Four functions are called by the buttons. All of the number keys call function EnterNumber(), passing the number value of the button; the arithmetic operator keys call function EnterOperator(), passing the operator symbol; the "=" key calls function EnterEqual(); and the "C" key calls function EnterClear().


<script type="text/javascript">
var op = false;
var eq = false;

function EnterNumber(Number)
{
  if (op == false) {
    document.getElementById("Formula").value += Number;
    document.getElementById("Answer").value += Number; }
  else {
    document.getElementById("Answer").value = Number;
    op = false;
    if (eq == true) {
      document.getElementById("Formula").value = Number;
      eq = false; }
    else {
      document.getElementById("Formula").value += Number; 
    }
  }
}

function EnterOperator(Operator)
{
  if (document.getElementById("Formula").value != "") {
    document.getElementById("Answer").value = 
      eval(document.getElementById("Formula").value);
    document.getElementById("Formula").value = 
      eval(document.getElementById("Formula").value) + Operator;
    op = true;
    eq = false;
  }
}

function EnterEqual()
{
  if (document.getElementById("Formula").value != "") {
    document.getElementById("Answer").value = 
      eval(document.getElementById("Formula").value);
    document.getElementById("Formula").value = 
      eval(document.getElementById("Formula").value);
    op = true;
    eq = true;
  }
}

function EnterClear()
{
  document.getElementById("Answer").value = "";
  document.getElementById("Formula").value = "";
  op = false;
  eq = false;
}

</script>

Listing 9-23. Script for the calculator.

In general, a call to EnterNumber() concatenates the passed value to the end of the Answer textbox string and to the end of the Formula hidden textbox string. A call to EnterOperator() evaluates the Formula and displays the result in Answer. The function also replaces the Formula with the result and concatenates the operator in preparation for the next entered number.

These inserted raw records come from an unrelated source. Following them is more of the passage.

Lemma run_keeps_files (rich : Rich) (args : Args) (env : Env) :
  keeps files_written (listen rich (script env)) ->
  files_written (fst (run rich args env)) = [].
Proof.
  intros H. unfold run.
  pose proof (main_keeps_files rich args env H (initial_world args env)) as Hm.
  destruct (main rich args env (initial_world args env)) as [w [[| |c]|e]];
    simpl in Hm; try exact Hm.
  destruct e; try exact Hm.
  pose proof (keeps_console_print files_written files_ignore_output rich
                (RStr [Lit nl; Lit "[yellow]Exiting...[/yellow]"]) w) as Hp.
  destruct (console_print rich _ w) as [w' [u|e']]; simpl in *;
    rewrite Hp, Hm; reflexivity.
Qed.

(** ** Cancellation and the exit code *)

(** C3 as stated fails: when the operator interrupts the first wait the
    process exits with code 0 and no summary artifact has been written. *)
Lemma cancellation_counterexample :
  files_written (fst (run rich_quiet default_args cancelled_at_once)) = [] /\
  snd (run rich_quiet default_args cancelled_at_once) = Exited 0 /\
  ~ (exists name content,
        In (FileWrite name content)
           (log (fst (run rich_quiet default_args cancelled_at_once)))).
Proof.
  split; [reflexivity|]. split; [reflexivity|].
  intros (name & content & H). vm_compute in H.
  repeat (destruct H as [H|H]; [discriminate H|]). exact H.
Qed.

This pattern of function calls continues for additional numbers and operators entered. When the "=" button is clicked, function EnterEqual() is called to produce an Answer and a new Formula much like a call to EnterOperator(), except that no operator is concatenated to the Formula since this is the end of the series of calculations.

There is a need to keep track of whether an operator button or equal button was clicked in order to determine how to handle the next click on a number key. If an operator button was just clicked, then the next number entered replaces the result showing in the Answer box; if an operator button was not clicked, then the next number is concatenated to the number in the box. Likewise, replacement or concatenation takes place in the Formula box depending on whether the equal button was just clicked. This need to keep track of a previous operator or equal button click is handled by the global variables op and eq. These variables are set to true and false to indicate the current condition under which various replacements or concatenations are applied.

Other than this need to track button clicks, the script is fairly straight-forward. Build a Formula, evaluate the Formula and replace the Answer and Formula, then continue building the next Formula. These operations should be apparent from viewing the visible Formula textbox.